Most people, even non-pilots, know that airlines pressurize the cabins of their aircraft. They may not know that the maximum cabin pressure allowed is the equivalent of 8,000 ft. In general aviation, most people are not flying around in pressurized aircraft. But is it the pressure that is important or is it the oxygen? As most of you already know, it is oxygen that matters more. Or is it that simple?
Oxygen makes up about 20% of the Earth’s atmosphere. It doesn’t really matter the altitude; the percentage stays pretty constant. But there is a relationship between atmospheric pressure and the amount of oxygen. As altitude increases, air pressure decreases. As air pressure decreases, the number of molecules of air decreases.
At 50,000 ft there are a lot fewer molecules of air. So while oxygen still makes up 20% of the atmosphere at 50,000 ft, there aren’t enough molecules OR enough pressure to feed your need. In fact, at 50,000 ft you have about 10 seconds before you lose the ability to control an aircraft. Actually, at 50,000 ft the air pressure is so low that you have to start worrying about the dissolved gasses in your blood deciding they would like to be gasses again, like when you open a bottle of soda. This is exactly what causes the bends when a diver surfaces too quickly.
Going back to the question of “is it the air pressure or is it the oxygen,” the answer is … both. Inside our lungs, the exchange of gasses is governed by the fractional pressure of each gas involved, called partial pressure, and there is competition between oxygen, carbon dioxide, and water vapor. As the air pressure decreases, and the number of oxygen molecules also decreases, so does the partial pressure of oxygen. The brain is very sensitive to a lack of oxygen. Once you get below a certain partial pressure of oxygen, your ability to adequately supply oxygen to your brain takes a nosedive, and maybe your aircraft with it.

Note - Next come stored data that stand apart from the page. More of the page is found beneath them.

Lemma queuePrefix_row g p d t l :
  (0 ≤ d < 2 ^ 64)%Z → queuePrefix g p +:+ readyKeyOf d t l = rowKey (RGen g (GReady p d t l)).
Proof.
  intros Hd. unfold queuePrefix, readyKeyOf. rewrite diskPrefix_app. unfold rowKey, genSuffix, readySuffix.
  rewrite u64_small by done. by rewrite !str_app_assoc.
Qed.
Lemma queue_row_inv g p k r :
  isU64 g → (0 ≤ p ≤ 1)%Z → okRow r → rowKey r = queuePrefix g p +:+ k →
  ∃ d t l, (0 ≤ d < 2 ^ 63)%Z ∧ isU64 t ∧ r = RGen g (GReady p d t l) ∧ k = readyKeyOf d t l.
Proof.
  intros Hg Hp Hr E. unfold queuePrefix in E. rewrite diskPrefix_app in E.
  destruct r as [m|b|g' f]; [destruct m; discriminate E|discriminate E|].
  destruct Hr as [Hg' Hf]. unfold rowKey in E. apply diskPrefix_inj in E as [-> E]; [|done..].
  assert (p = 0 ∨ p = 1)%Z as Hp' by lia.
  destruct f as [| | | |p' d t l| | | | |];
    try (destruct Hp' as [-> | ->]; discriminate E).
  destruct Hf as (Hp2 & Hd & Ht). exists d, t, l. split_and!; [lia|lia|exact Ht| |].
  - f_equal. simpl in E. unfold readySuffix in E.
    assert (p' = 0 ∨ p' = 1)%Z as Hp3 by lia.
    destruct Hp' as [-> | ->], Hp3 as [-> | ->]; try done; discriminate E.
  - simpl in E. unfold readySuffix in E. rewrite u64_small in E by lia.
    assert (p' = 0 ∨ p' = 1)%Z as Hp3 by lia. unfold readyKeyOf.
    destruct Hp' as [-> | ->], Hp3 as [-> | ->]; try discriminate E;
      change (pretty 0%Z) with "0" in E; change (pretty 1%Z) with "1" in E; rewrite !str_app_assoc in E.
    + by apply (inj (String.append "q/")), (inj (String.append "0")), (inj (String.append "/")) in E.
    + by apply (inj (String.append "q/")), (inj (String.append "1")), (inj (String.append "/")) in E.
Qed.

(** The order of the index is the order of its numbers. *)
Lemma compare_app_same x a b : String.compare (x +:+ a) (x +:+ b) = String.compare a b.
Proof.
  induction x as [|c x IH]; [done|]. rewrite !str_app_cons. cbn [String.compare].
  unfold Ascii.compare. by rewrite N.compare_refl.
Qed.
Definition numbersLe (d t d' t' : Z) : Prop := (d < d' ∨ (d = d' ∧ t ≤ t'))%Z.
Lemma readyKeyOf_le d t l d' t' l' :
  isU64 d → isU64 t → isU64 d' → isU64 t' →
  String.le (readyKeyOf d t l) (readyKeyOf d' t' l') → numbersLe d t d' t'.
Proof.
  intros Hd Ht Hd' Ht' Hle. unfold numbersLe.
  assert (∀ x y u v, isU64 x → isU64 y → (y < x)%Z →
    String.compare (diskNumber y +:+ v) (diskNumber x +:+ u) = Lt) as Hlt.
  { intros x y u v Hx Hy. unfold diskNumber, isU64 in *. by apply beBytes_lt. }
  destruct (Z.lt_trichotomy d d') as [|[->|Hgt]]; [by left| |exfalso].
  - right. split; [done|]. destruct (Z.le_gt_cases t t') as [|Hgt]; [done|exfalso].
    apply (str_le_not_lt _ _ Hle). unfold readyKeyOf. rewrite compare_app_same. by apply Hlt.
  - apply (str_le_not_lt _ _ Hle). by apply Hlt.
Qed.

Section state.
Context (s : Disk) (a : Spec).
Hypothesis HR : Repr s a.
Notation g := (a_active a).
Notation G := (gen a (a_active a)).

(** Work the index of a priority lists. *)
Definition listed (p : Z) (l : string) (st : DiskSchedule) : Prop :=
  g_work G !! l = Some st ∧ quarantined st = false ∧ d_Priority st = p.
Lemma listed_ok p l st : listed p l st → okName (s_kind s) l ∧ okSchedule (a_sequence a) st.
Proof. intros (H & _). by apply (og_work _ _ _ (active_gen _ _ (rp_ok _ _ HR))). Qed.
Lemma listed_numbers p l st : listed p l st → isU64 (d_Due st) ∧ isU64 (d_Token st).
Proof.
  intros [_ [H1 H2 H3]]%listed_ok. pose proof (ok_seq _ _ (rp_ok _ _ HR)). unfold isU64 in *. lia.
Qed.
Lemma queue_rows p k v :
  (0 ≤ p ≤ 1)%Z →
  (k, v) ∈ prefixRows (s_db s) (queuePrefix g p) ↔
  v = "" ∧ ∃ l st, listed p l st ∧ k = readyKeyOf (d_Due st) (d_Token st) l.
Proof.
  intros Hp. pose proof (rp_ok _ _ HR) as HO. rewrite prefixRows_elem.
  assert (∀ d t l, okGen (GReady p d t l) →
    s_db s !! rowKey (RGen g (GReady p d t l)) = workRowOf (g_work G !! l) (GReady p d t l)) as Hrow.
  { intros d t l Hf. rewrite (v_row _ _ _ (rp_view _ _ HR)); [done| |].
    - split; [by eapply active_range|done].
    - split; [apply HO|done]. }
  split.
  - intros Hk. destruct (v_cover _ _ _ (rp_view _ _ HR) _ _ Hk) as (r & Hr & Er).
    destruct (queue_row_inv g p k r) as (d & t & l & Hd & Ht & -> & ->); [by eapply active_range|done..|].
    rewrite <- Er, Hrow in Hk by (destruct Hr; done).
    destruct (g_work G !! l) as [st|] eqn:Ew; [|done]. simpl in Hk. destruct (quarantined st) eqn:Eq; [done|].
    case_decide as Hc; [|done]. destruct Hc as (-> & -> & ->). injection Hk as <-.
    split; [done|]. by exists l, st.
  - intros [-> (l & st & Hst & ->)]. destruct (listed_ok p l st Hst) as [_ Hok].
    destruct (listed_numbers p l st Hst) as [H1 H2]. destruct Hst as (Ew & Eq & Ep). destruct Hok as [_ Hd _].
    rewrite queuePrefix_row, Hrow by (cbn [okGen]; unfold isU64 in *; split_and?; lia).
    rewrite Ew. simpl. rewrite Eq. by rewrite decide_True.
Qed.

General aviation 14 CFR 91.211 says that you only need supplemental oxygen if you fly above 12,500 ft for more than 30 min so long as you don’t exceed 14,000 ft. Any time above 14,000 ft requires oxygen for the minimum required flight crew and above 15,000 ft oxygen is required for all persons. That might lead you to believe that 12,500 ft is the point where we need to start worrying that the partial pressure of oxygen is low enough that we should be concerned, but you would be wrong. The law is not based on human physiology. Rumor has it that 14 CFR 91.211 was written to allow for the crossing of the Sierra Nevada without the need for adding the expense of oxygen equipment, but I cannot confirm this rumor.
As it turns out, right about 10,000 ft is the magic altitude where the partial pressure of oxygen drops enough that most people will start to suffer the effects of reduced oxygen. This is why the military sets their supplemental oxygen requirement at 10,000 ft; it lines up with actual human physiology.
Supplemental oxygen works by increasing the content of oxygen going directly into your lungs to increase the partial pressure sufficiently enough to counteract the drop in overall air pressure. With proper equipment and 100% supplemental oxygen you can move that 10,000 ft pressure line up to about 40,000 ft.
My own personal experience is that I will have noticeable symptoms of hypoxia at about 11,000 ft. That probably means I have unrecognized symptoms even before that such as delayed reaction time and/or impaired decision making. Keep in mind that every individual will be different. Some people with chronic illnesses or tobacco use will likely have symptoms even before 10,000 ft.
Our recommendation is that for all non-pressurized flights above 10,000 ft the flight crew should be using supplemental oxygen. In future articles, we can expand on the relationship between oxygen and human physiology as it relates to flight.
 “14 CFR § 25.841 – Pressurized cabins.,” LII / Legal Information Institute. https://www.law.cornell.edu/cfr/text/14/25.841 (accessed Dec. 05, 2021).
 J. Davis, R. Johnson, J. Stepanek, and J. Forgarty, Fundamentals of Aerospace Medicine, 4th ed. Lippincott Williams & Wilkins, 2008.